What an attacker who compromises Vigil can do

A useful exercise. If an attacker compromises the Vigil binary on a user's machine, what can they do?

They can read the cleartext of AI traffic flowing through the proxy while their compromise is active. This is a real risk. The same attacker, having achieved code execution on the user's machine, can read any other traffic the user generates from any browser or AI client, with or without Vigil. The compromise of the host is the worst-case scenario; Vigil does not extend the worst-case scenario beyond what host compromise already implies.

They can modify the audit chain entries that are written after the compromise begins. They cannot modify entries written before the compromise without detection. The chain is hash-linked. A modified entry breaks the chain, which is detectable by the verifier. An attacker can append new entries (with the user's local key, which is now compromised), but they cannot retroactively rewrite history without leaving evidence of the rewrite.

They can disable the policy engine, allowing actions that would otherwise hold or block to proceed. This is a real risk. The mitigation is that the policy engine's enforcement events are recorded in the audit chain, so a forensic review can identify the gap between what should have been blocked and what was allowed. The mitigation is forensic, not preventive.

They cannot impersonate other servers to other users. The CA is local to the compromised machine. There is no shared trust scope.

They cannot exfiltrate data through Vigil's update channel without leaving a trace, because the update channel signs releases with our build CA, which is reproducible by independent third parties (see the v2 shipped post on byte-identical builds).

The threat model is bounded. It is not zero. We are honest about it.

What this means for the security review

If you are reviewing Vigil for enterprise deployment, the questions to ask, in order:

  1. Is the CA per-user, generated locally, never leaving the machine? (Yes. Verify in the source.)
  2. Does any cleartext leave the machine? (No. Verify in the source.)
  3. Is the proxy code path read-only on the request side? (Yes. Verify in the source.)
  4. Does the upstream certificate chain verify against the standard CA bundle? (Yes. Verify in the source.)
  5. Is the audit chain hash-linked? (Yes. Verify with the open-source verifier.)
  6. Is the build reproducible? (Yes. Verify by rebuilding from the tagged commit.)

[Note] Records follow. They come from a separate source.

(* ===== verification/UploadModel.v ===== *)
(** * HTTP uploads: sessions, staging files and streams

    [protocols/http/upload/Coordinator.cpp] with the staging paths of
    [protocols/http/upload/staging].  A request creates an upload session for a list of files;
    each file's body is then streamed by its own request into a staging file, and a last
    request commits the complete files.  Sessions and streams are objects the code shares by
    pointer, so they live on a heap; staging files are directory entries of inodes, because a
    stream keeps writing to the inode it opened after its name is gone.  Each operation is one
    step; a body is a step per chunk. *)
From stdpp Require Import sorting.
From S2P Require Import Prelude Monad Paths Perm ShareTokens SharePolicy ShareScope ShareStore ShareManager TargetResolver.
#[local] Open Scope Z_scope.

(** ** Routes *)
Definition ampersand : Ascii.ascii := "&"%char.
Definition question : Ascii.ascii := "?"%char.
Definition isShareModeRequestTarget (target : str) : bool :=
  match split_first question target with
  | None => false
  | Some (_, query) => existsb (fun pair => (pair == $"share=1") || (pair == $"share=true")) (fields ampersand query [])
  end.

Definition safe_char (c : Ascii.ascii) : bool := is_alnum c || (c == "-"%char) || (c == "_"%char).
Definition safeIdComponent (value label : str) : result Error str :=
  check negb (is_empty value || (96 <? Z.of_nat (length value))) else EArgument ($"Invalid " ++ label) in
  check forallb safe_char value else EArgument ($"Invalid " ++ label) in
  Ok value.

Definition splitTargetPath (target : str) : list str :=
  let path := match split_first question target with Some (p, _) => p | None => target end in
  file_names path.

Record ParsedFileTarget := mkParsed { upload_id : str; file_id_ : str }.
Definition is_file_route (parts : list str) : option (str * str) :=
  match parts with [a; b; c; d] => if (a == $"upload") && (c == $"files") then Some (b, d) else None | _ => None end.
Definition isUploadFileRequest (put : bool) (target : str) : bool :=
  put && bool_decide (is_Some (is_file_route (splitTargetPath target))).
Definition parseUploadFileTarget (target : str) : result Error ParsedFileTarget :=
  match is_file_route (splitTargetPath target) with
  | None => Err (EArgument $"Invalid upload file route")
  | Some (u, f) =>
      let? u := safeIdComponent u $"upload id" in
      let? f := safeIdComponent f $"file id" in
      Ok (mkParsed u f)
  end.

(** ** Payloads

    A member of a JSON object: absent, null, of another type than the reader asks for, or the
    value the reader converts it to. *)
Inductive Field (A : Type) := Absent | Null | Wrong | Value (a : A).
Arguments Absent {A}. Arguments Null {A}. Arguments Wrong {A}. Arguments Value {A} a.

Definition type_error : Error := ERuntime $"type_error".
Definition out_of_range : Error := ERuntime $"out_of_range".
(** [j.at(name).get<T>()], [j.value(name, fallback)], and whether [j.contains(name)] holds a value. *)
Definition at_field {A} (m : Field A) : result Error A :=
  match m with Value a => Ok a | Absent => Err out_of_range | _ => Err type_error end.
Definition value_field {A} (m : Field A) (fallback : A) : result Error A :=
  match m with Absent => Ok fallback | Value a => Ok a | _ => Err type_error end.
Definition present {A} (m : Field A) : bool := match m with Absent | Null => false | _ => true end.
Definition contains_field {A} (m : Field A) : bool := match m with Absent => false | _ => true end.

Record Item := mkItem {
  i_file_id : Field str; i_vault_id : Field Z; i_path : Field str; i_filename : Field str;
  i_size_bytes : Field Z; i_size : Field Z; i_mime_type : Field str }.
(** The files array, when there is one; an element that is no object is [None]. *)
Record Payload := mkPayload { pl_files : option (list (option Item)); pl_vault_id : Field Z }.

(** The number is converted to a [uint64_t]. *)
Definition fileSizeFromJson (item : Item) : result Error Z :=
  let? n := (if contains_field (i_size_bytes item) then at_field (i_size_bytes item) else at_field (i_size item)) in
  Ok (n mod 2 ^ 64).
Definition mimeTypeFromJson (item : Item) : result Error (option str) :=
  if negb (present (i_mime_type item)) then Ok None else let? m := at_field (i_mime_type item) in Ok (Some m).
Lemma inv_truncated s l i f : Inv s -> file_of (heap s) l i = Some f -> status f <> FComplete -> quiet_at s l i -> Inv (truncated s (tmp_path f)).
Proof.
  intros Hi Hf Hst Hq. assert (Hname : forall p k, <[tmp_path f := opened s (tmp_path f)]> (names s) !! p = Some k ->
    (p = tmp_path f /\ k = opened s (tmp_path f)) \/ (p <> tmp_path f /\ names s !! p = Some k)).
  { intros p k [[<- <-]|[? ?]]%lookup_insert_Some; auto. }
  pose proof Hi as Hi'. destruct Hi as [? ? ? ? ? Hn Hk Hs Ho Hc Hm]. unfold truncated. split; simpl; try done.
  - intros p p' k [[Hp Hx]|[Hp Hx]]%Hname [[Hp' Hx']|[Hp' Hx']]%Hname; [congruence| | |by eapply Hn].
    + by destruct (opened_fresh s (tmp_path f) p' k Hi' Hx' Hp').
    + by destruct (opened_fresh s (tmp_path f) p k Hi' Hx Hp).
  - intros p k [[-> ->]|[_ H1]]%Hname; [lia|]. pose proof (Hk _ _ H1). lia.
  - intros n t Ht. destruct (Hs _ _ Ht) as (? & ? & g & Hg & Hok). split_and!; [done|lia|]. exists g. split; [done|].
    intros Hopen. destruct (opened_other _ _ _ _ _ _ _ Hi' Hf Hq Ht Hopen Hg) as [Hne Hnp]. destruct (Hok Hopen) as [? ? Hpn Hpi ?].
    split; simpl; try done.
    + intros p [[-> ?]|[_ ?]]%Hname; [done|eauto].
    + intros k [[? _]|[_ ?]]%Hname; [done|eauto].
    + by rewrite lookup_insert_ne.
  - intros l1 i1 g c Hg Hgs Hstaged. apply (Hc _ _ _ _ Hg Hgs). unfold staged in *. simpl in Hstaged.
    destruct (decide (tmp_path g = tmp_path f)) as [Heq|Hne].
    { destruct (tmp_path_inj _ _ _ _ _ _ _ Hi' Hg Hf Heq) as [-> ->]. congruence. }
    rewrite lookup_insert_ne in Hstaged by done. destruct (names s !! tmp_path g) as [k|] eqn:E; [|done]. simpl in *.
    rewrite lookup_insert_ne in Hstaged; [done|]. intros Heq. by eapply (opened_fresh s _ _ _ Hi' E Hne).
Qed.

(** A body begins: the file's staging file is empty and nothing else writes to it. *)
Definition begun s l i (p : option Principal) (k : nat) : Server W :=
  with_streamed (<[(l, i) := []]> (streamed s))
    (with_streams (<[next_stream s := mkStream l i k true [] true p false false]> (streams s)) (S (next_stream s))
       (with_heap (edit_at (heap s) l i (fun f => with_status FReceiving (with_received 0 f))) s)).
Lemma inv_begun s l i f p k : Inv s -> file_of (heap s) l i = Some f -> status f <> FComplete -> quiet_at s l i ->
  names s !! tmp_path f = Some k -> inodes s !! k = Some [] ->
  (forall n t, streams s !! n = Some t -> st_open t = true -> st_inode t <> k) -> Inv (begun s l i p k).
Proof.
  intros Hi Hl Hst Hq Hname Hempty Hother. set (g := fun f => with_status FReceiving (with_received 0 f)).
  assert (Hid : forall l', id_of (edit_at (heap s) l i g) l' = id_of (heap s) l') by (intros; by apply id_of_edit).
  assert (Hf : forall l' i', file_of (edit_at (heap s) l i g) l' i' = if decide (l = l' /\ i = i') then Some (g f) else file_of (heap s) l' i').
  { intros. case_decide as Hd; [destruct Hd as [<- <-]; by rewrite file_of_edit, Hl|by apply file_of_edit_ne]. }
  assert (Hb : forall l' i', bytes_of (<[(l, i) := []]> (streamed s)) l' i' = if decide (l = l' /\ i = i') then [] else bytes_of (streamed s) l' i').
  { intros l' i'. unfold bytes_of. case_decide as Hd; [destruct Hd as [<- <-]; by rewrite lookup_insert_eq|].
    rewrite lookup_insert_ne; [done|]. intros [=]. auto. }
  pose proof Hi as Hi'. destruct Hi. unfold open_in in *. unfold begun, bytes in *. split; unfold open_in; unfold bytes; simpl; try done.
  - intros id l' Hr. rewrite Hid. eauto.
  - intros l1 l2 id. rewrite !Hid. eauto.
  - intros l1 id. rewrite Hid. eauto.
  - intros l1 i1 f1. rewrite Hf. case_decide as Hd.
    + intros [= <-]. destruct Hd as [<- <-]. destruct (i_file0 _ _ _ Hl) as [? ? ? ? ?].
      split; simpl; try done; [by rewrite Hid|lia|rewrite Hb, decide_True by done; done].
    + intros Hg. destruct (i_file0 _ _ _ Hg). split; try done; [by rewrite Hid|]. by rewrite Hb, decide_False.
  - intros l1 i1 b [[[= <- <-] _]|[_ Hx]]%lookup_insert_Some; rewrite Hf; [by rewrite decide_True|]. case_decide; eauto.
  - intros n t [[<- <-]|[Hne Ht]]%lookup_insert_Some; simpl.
    + split_and!; [lia|eauto|]. exists (g f). rewrite Hf, decide_True by done. split; [done|]. intros _. split; simpl; try done.
      * intros p' Hp'. eauto.
      * intros k' Hk'. congruence.
      * exists []. rewrite Hb, decide_True by done. done.
    + destruct (i_streams0 _ _ Ht) as (? & ? & g1 & Hg1 & Ho). split_and!; [lia|done|]. rewrite Hf.
      case_decide as Hd; [|exists g1; split; [done|]; intros Hopen; destruct (Ho Hopen); split; simpl; try done; by rewrite Hb, decide_False].
      exists (g f). split; [done|]. intros Hopen. destruct Hd as [? ?]. by destruct (Hq n t Ht Hopen).
  - intros n m t t' [[<- <-]|[? Ht]]%lookup_insert_Some [[<- <-]|[? Ht']]%lookup_insert_Some Hopen Hopen'; simpl; try done; [| |eauto].
    + intros [[? ?]|?]; [by destruct (Hq m t' Ht' Hopen')|]. by destruct (Hother m t' Ht' Hopen').
    + intros [[? ?]|?]; [by destruct (Hq n t Ht Hopen)|]. by destruct (Hother n t Ht Hopen).
  - intros l1 i1 f1 c. rewrite Hf. case_decide as Hd; [by intros [= <-]|]. intros Hg Hgs Hc. rewrite Hb, decide_False by done. eauto.
  - intros l1 i1 cx Hcx. destruct (i_committed0 _ _ _ Hcx) as (g1 & Hg1 & Hgs & ?). rewrite Hf, Hb. case_decide as Hd; [|eauto].
    destruct Hd as [<- <-]. congruence.
Qed.

(** An inode only one stream may write, and that stream. *)
Definition set_output s (k : nat) (c : str -> str) n (g : Stream -> Stream) : Server W :=
  with_streams (alter g n (streams s)) (next_stream s) (with_disk (names s) (alter c k (inodes s)) (next_inode s) s).
Lemma staged_alter s k c p : staged p (with_disk (names s) (alter c k (inodes s)) (next_inode s) s) =
  match names s !! p with Some k' => if decide (k = k') then c <$> (inodes s !! k') else inodes s !! k' | None => None end.
Proof.
  unfold staged. simpl. destruct (names s !! p) as [k'|]; simpl; [|done].
  case_decide as Hd; [subst; by rewrite lookup_alter_eq|by rewrite lookup_alter_ne].
Qed.

(** What a stream's output may become: closed, with the buffer's first bytes on disk, or spoiled
    while bytes are missing. *)
Definition output_step s (t t' : Stream) (c : str -> str) (f : UploadFileState) : Prop :=
  st_session t' = st_session t /\ st_file t' = st_file t /\ st_inode t' = st_inode t /\
  (st_open t' = true -> if st_good t' then exists x, inodes s !! st_inode t = Some x /\ c x ++ st_buffer t' = bytes s (st_session t) (st_file t)
                        else received_size f < expected_size f).
Lemma altered_output s n t g m t1 : streams s !! n = Some t -> st_open t = true ->
  st_session (g t) = st_session t -> st_file (g t) = st_file t -> st_inode (g t) = st_inode t ->
  alter g n (streams s) !! m = Some t1 -> st_open t1 = true ->
  exists t0, streams s !! m = Some t0 /\ st_open t0 = true /\ st_session t1 = st_session t0 /\ st_file t1 = st_file t0 /\ st_inode t1 = st_inode t0.
Proof.
  intros Hn Hopen Es Ef Ei Hm Hop. destruct (decide (n = m)) as [<-|?].
  - rewrite lookup_alter_eq, Hn in Hm. injection Hm as <-. by exists t.
  - rewrite lookup_alter_ne in Hm by done. by exists t1.
Qed.
Lemma inv_output s n t g c f : Inv s -> streams s !! n = Some t -> st_open t = true -> file_of (heap s) (st_session t) (st_file t) = Some f ->
  output_step s t (g t) c f -> Inv (set_output s (st_inode t) c n g).
Proof.
  intros Hi Hn Hopen Hf (Es & Ef & Ei & Hout). pose proof Hi as Hi'. unfold set_output.
  destruct Hi as [? ? ? ? ? ? ? Hs Ho Hc Hm]. split; simpl; try done.
  - intros m t' Ht'. destruct (decide (n = m)) as [<-|Hne].
    + rewrite lookup_alter_eq, Hn in Ht'. injection Ht' as <-. destruct (Hs _ _ Hn) as (? & ? & g1 & Hg1 & Hok).
      rewrite Es, Ef, Ei. split_and!; [done|done|]. assert (g1 = f) as -> by congruence. exists f. split; [done|].
      intros Hopen'. destruct (Hok Hopen) as [? ? ? ? _]. unfold open_in. rewrite Es, Ef, Ei.
      split; simpl; rewrite ?Es, ?Ei; try done. specialize (Hout Hopen'). destruct (st_good (g t)); [|done].
      destruct Hout as (x & Hx & Hb). exists (c x). rewrite lookup_alter_eq, Hx. done.
    + rewrite lookup_alter_ne in Ht' by done. destruct (Hs _ _ Ht') as (? & ? & g1 & Hg1 & Hok). split_and!; [done|done|].
      exists g1. split; [done|]. intros Hopen'. destruct (Hok Hopen'). split; simpl; try done.
      rewrite lookup_alter_ne; [done|]. intros Hx. apply Hne. by eapply Ho; eauto.
  - intros m m' t1 t2 H1 H2 O1 O2 Hsame.
    destruct (altered_output _ _ _ _ _ _ Hn Hopen Es Ef Ei H1 O1) as (? & ? & ? & E1 & E2 & E3).
    destruct (altered_output _ _ _ _ _ _ Hn Hopen Es Ef Ei H2 O2) as (? & ? & ? & E4 & E5 & E6).
    rewrite E1, E2, E3, E4, E5, E6 in Hsame. eauto.
  - intros l i f1 x Hf1 Hst Hx. apply (Hc _ _ _ _ Hf1 Hst). unfold staged in *. simpl in Hx.
    destruct (names s !! tmp_path f1) as [k|] eqn:E; [|done]. simpl in *. rewrite lookup_alter_ne in Hx; [done|]. intros <-.
    destruct (Hs _ _ Hn) as (_ & _ & g1 & Hg1 & Hok). destruct (Hok Hopen) as [Hnc _ Hp _ _]. specialize (Hp _ E).
    assert (g1 = f) as -> by congruence. destruct (tmp_path_inj _ _ _ _ _ _ _ Hi' Hf1 Hf Hp) as [-> ->]. congruence.
Qed.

These six questions are answerable from the source tree, the spec, and the build pipeline. We do not require you to take our word for any of them.

The closing argument

TLS interception is dangerous when implemented badly. Enterprise middleboxes have demonstrated this for a decade. The architecture matters. Local-first interception, with a per-user CA, no off-machine cleartext, structurally read-only request handling, and verifiable build provenance, is a different threat model from the enterprise middlebox.

The interception is the only architecture that produces the cross-provider observability the product needs. Browser extensions alone cannot do it; they live inside the browser's security boundary and cannot see traffic from native apps. OS-level network filters cannot do it without exactly the same TLS termination problem. The interception is structurally necessary.

The interception, done with the architecture above, is structurally safe. Not safe in the abstract. Safe given the specific constraints we have built around it.

The source is open for inspection. The verifier is independent. The build is reproducible. The threat model is documented. If your review surfaces a gap, we want to hear about it.